Monday, March 28, 2022

European Ambassadors Discuss Russia in Ukraine in Canberra

 Chancellor Bishop opening the
Greetings from "Russia's Invasion of Ukraine: A Colloquium", at the Moot Court of the Australian National University in Canberra. Chancellor Bishop is opening the colloquium. With a row of distinguished European ambassadors, flags, and a judges bench behind, it is perhaps a foretaste of the war crimes tribunals to come. But those are likely years away.  

The colloquium is an example of one of the uses of a research university. Whatever the topic,  you can likely find an expert on it at a major university. This event has the ambassadors today, and the the ANU's strategic experts give their views Wednesday. 

One ambassador, mentioned the effect of cyber attacks on European countries, another the unexpected unity, but this will be tested as sanctions harm European economies, as well as Russia. Unexpected unity was mentioned again. The claim was made the war was "unprecedented", which seems at odds with Europe's bloody history. The prospect of chemical, biological and "other" (ie: Nuclear) weapons were mentioned, with the suggestion European countries needed to be ready with a response. Option may be limited as US doctrine call for a response in kind, if a weapon of mass destruction is used against it. So what happens if a stray chemical, biological, or nuclear weapon which causes mass causalities of US personnel deployed to a European ally? Also it was chilling to hear ambassador's saying their countries were preparing for war, and that under the NATO alliance, an attack on one country is an attack on all.
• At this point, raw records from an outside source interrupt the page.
Lemma LP_guard_drop k o x0 x r g (Q' : unit -> ltok -> Prop) E :
  lt_mode g = Out -> sholds x0 (tadd r (tk o Inside)) x ->
  (forall x', sholds x0 r x' -> Q' tt (on x' g)) ->
  LWP k (fixed_submit_guard_drop self) (on x (owing leaving g)) Q' E.
Proof.
  intros Hm Hx HQ. assert (Hfm : free_mode (lt_mode g)) by (by left).
  assert (Hs : SWP k (leave (acc self)) x (fun _ x' => sholds x0 r x') (fun _ => False)).
  { client WP_leave; [exact Hx|]. intros _ x' Hx'. exact Hx'. }
  apply WP_bind. unfold leave, gate_leave, fetch_sub, fetch_modify in *. cbn [bind] in *.
  eapply LP_step; [exact Hfm|eapply act_pure; [exact Hs|]|].
  { intros b. cbn beta. destruct (0 <? Z.land b COUNT_MASK); cbn; [left; by eauto|by right]. }
  intros h s G Ht HI Hk. set (s' := set _ _ s).
  assert (Hix : (1 <= pt_acct x (ix o Inside))%nat).
  { destruct Hx as [Hx _]. specialize (Hx (ix o Inside)). cbn in Hx. rewrite Hx. unfold tadd. destruct o; cbn; lia. }
  destruct (leave_word h s G k x _ o (proj1 HI) Hk Hix) as (Hpos & Hmask & Hclosed).
  assert (Hw : word self s' = wrap (word self s - 1)).
  { subst s'. unfold word, acc. cbn. by rewrite get_set. }
  assert (Hin' : inflight self s' = inflight self s - 1) by (unfold inflight at 1; by rewrite Hw).
  assert (Hsame : lc self s' = lc self s /\ live self s' = live self s /\ pending self s' = pending self s /\
    slots self s' = slots self s /\ queued self s' = queued self s /\ running self s' = running self s /\
    cancelling self s' = cancelling self s /\ mon_sync (state (get self s')) = mon_sync (state (get self s))).
  { subst s'. unfold lc, live, pending, slots, queued, running, cancelling, acc. cbn. by rewrite !get_set. }
  destruct Hsame as (Hl & Hv & Hp & Hsl & Hq & Hr & Hc & Hsy). clearbody s'.
  split; [|split].
  - split; try done. unfold closed. rewrite Hw. intros Hcl%Z.eqb_neq. apply Z.eqb_neq. by rewrite Hclosed.
  - intros []; cbn [bcond]; rewrite ?Hl, ?Hp, ?Hq; auto.
  - intros x' (a & Ha & Hx') HI' HL'. cbn [get lens_comp acc admission_l gate_state_l].
    change (Z.land (gate_state (admission (get accounting_l (get self s)))) COUNT_MASK) with (inflight self s).
    apply Z.ltb_lt in Hpos as Hpos'. rewrite Hpos'. cbn [assert bind].
    destruct (Z.eqb_spec (inflight self s) 1) as [Hone|Hmore]; cbn [when].
    + exists (on x' (owing leaving g)). split; [done|]. split; [exact HL'|]. apply WP_ret. by apply LP_departure, HQ.
    + exists (on x' g). split; [done|]. split; [|by apply WP_ret, WP_ret, HQ].
      rewrite <- (list_insert_insert_eq G k _ (on x' (owing leaving g))).
      eapply (ok_settle leaving []); [exact HL'|by eapply lookup_self|exact Hfm|].
      assert (inflight self s' <> 0) by lia. intros c [->|[->| ->]]%leaving_cases; right; left; cbn; unfold busy; auto.
Qed.
(** *** Waking a worker *)

Lemma LP_notified_all k cs cs' x g (Q' : unit -> ltok -> Prop) E :
  lt_mode g = Out -> Q' tt (on x g) ->
  LWP k (lock_notify_all (mon self)) (on x (owing cs (owing cs' g))) Q' E.
Proof.
  intros Hm HQ. apply (LP_notify self T cap size K Fin FinP k _ (on x g)); [exact Hm|split; auto|exact Hm|exact HQ].
Qed.

(** A queued job is announced: a worker wake-up is recorded and signalled, unless
    one is pending, or no worker is idle. *)
Lemma LP_wake_one k x g (Q' : unit -> ltok -> Prop) E :
  lt_mode g = Out -> Q' tt (on x g) -> LWP k (wake_one_idle_worker self) (on x (owing [CWork] g)) Q' E.
Proof.
  intros Hm HQ. assert (Hfm : free_mode (lt_mode g)) by (by left).
  apply WP_bind, LP_look. intros h s G Ht HI Hk.
  change (get (self ⊚ idle_worker_count_l) s) with (get (self ⊚ counter_l CIdleAtomic) s).
  destruct (Z.eqb_spec (get (self ⊚ counter_l CIdleAtomic) s) 0) as [Hz|Hnz].
  - exists g. split; [|apply WP_ret; rewrite Hz; by apply WP_ret].
    eapply (ok_settle [CWork] []); [apply HI|exact Hk|exact Hfm|]. intros c ->%list_elem_of_singleton.
    right; right. by apply (counter_unneeded h s G CIdleAtomic HI Hz).
  - assert (Hpos : 0 < get (self ⊚ counter_l CIdleAtomic) s).
    { destruct HI as [(q & [_ _ _ Hc _]) _]. destruct (Hc CIdleAtomic) as [Hv _]. lia. }
    remember (get (self ⊚ counter_l CIdleAtomic) s) as idle eqn:Hidle. clear Hidle.
    exists (owing [CWork] g). split; [by rewrite list_insert_id by done; apply HI|].
    apply WP_ret. apply Z.eqb_neq in Hnz. rewrite Hnz. apply WP_bind. clear h s G Ht HI Hk.
    assert (Hs : forall f, SWP k (fetch_update (self ⊚ pending_worker_wakes_l) f) x (fun _ x' => x' = x) (fun _ => False)).
    { intros f. by client WP_update_wakes. }
    eapply (LP_step_owing k _ _ x (owing [CWork] g));
      [exact Hfm|exact (Hs (fun n => if n <? idle then Some (n + 1) else None))|].
    intros h s G Ht HI Hk. set (p := get (self ⊚ pending_worker_wakes_l) s).
    destruct (Z.ltb_spec p idle) as [Hlt|Hge].
    + set (s' := set _ _ s).
      assert (Hs' : mon_sync (state (get self s')) = mon_sync (state (get self s)) /\ lc self s' = lc self s /\
        live self s' = live self s /\ word self s' = word self s /\ slots self s' = slots self s /\
        queued self s' = queued self s /\ running self s' = running self s /\
        cancelling self s' = cancelling self s /\ pending self s' = pending self s + 1).
      { subst s' p. unfold lc, live, word, slots, queued, running, cancelling, pending. cbn. by rewrite !get_set. }
      clearbody s'. destruct Hs' as (Hsy & Hl & Hv & Hw & Hsl & Hq & Hr & Hc & Hp). split; [|exists [CPend]; split].
      * split; try done. unfold closed. by rewrite Hw.
      * intros []; [left|left|left|left|left|right; done]; cbn [bcond]; unfold busy, inflight;
          rewrite ?Hw, ?Hl, ?Hv, ?Hsl, ?Hq, ?Hr, ?Hc, ?Hp; try done. intros [?|[?|?]]; auto. right; right; lia.
      * intros x' -> _ HL'. exists (on x (owing [CPend] (owing [CWork] g))). split; [done|].
        split; [exact HL'|]. apply WP_ret.
        by apply LP_notified_all.
    + split; [by split|]. exists []. split; [by left; auto|]. intros x' -> _ HL'. exists (on x g). split; [done|].
      split; [|by apply WP_ret, WP_ret]. rewrite <- (list_insert_insert_eq G k _ (on x (owing [CWork] g))).
      eapply (ok_settle [CWork] []); [exact HL'|by eapply lookup_self|exact Hfm|].
      intros c ->%list_elem_of_singleton. right; left; right; right. unfold pending. subst p. cbn in Hge. lia.
Qed.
In particular the representatives of the smaller European countries on the western edge of the EU think of themselves as already at war, by proxy. 

In his response Mr Kyle Wilson, Visiting Fellow,  ANU Centre for European Studies, suggested that the conflict started with a cyber attack on Estonia in 2007.

"Day 1: A diplomatic perspective from Europe

Panel 1: Collective responses to shared challenges

  • H.E. Dr Michael Pulch, Ambassador of the European Union
  • H.E. Mr Michał Kołodziejski, Ambassador of the Republic of Poland
  • H.E. Ms Satu Mattila-Budich, Ambassador of the Republic of Finland
  • H.E. Ms Kersti Eesmaa, Ambassador of the Republic of Estonia

Panel 2: The future of Europe’s security architecture

  • H.E. Mr Jean-Pierre Thébault, Ambassador of the French Republic
  • H.E. Ms Pernille Dahler Kardel, Ambassador of the Kingdom of Denmark
  • H.E. Dr Thomas Fitschen, Ambassador of the Federal Republic of Germany
  • H.E. Ms Betty Bernardica Pavelich, Ambassador of the Republic of Croatia

Day 2: Liberal democracies and threats to the rules-based international order

Date and time: 30 March, 9.30am-4.30pm

Australia’s leading authorities on Eastern Europe will examine Russia’s invasion of Ukraine from political, strategic, historical and cultural angles, and will reflect on the possible threat the conflict poses to the rules-based international order.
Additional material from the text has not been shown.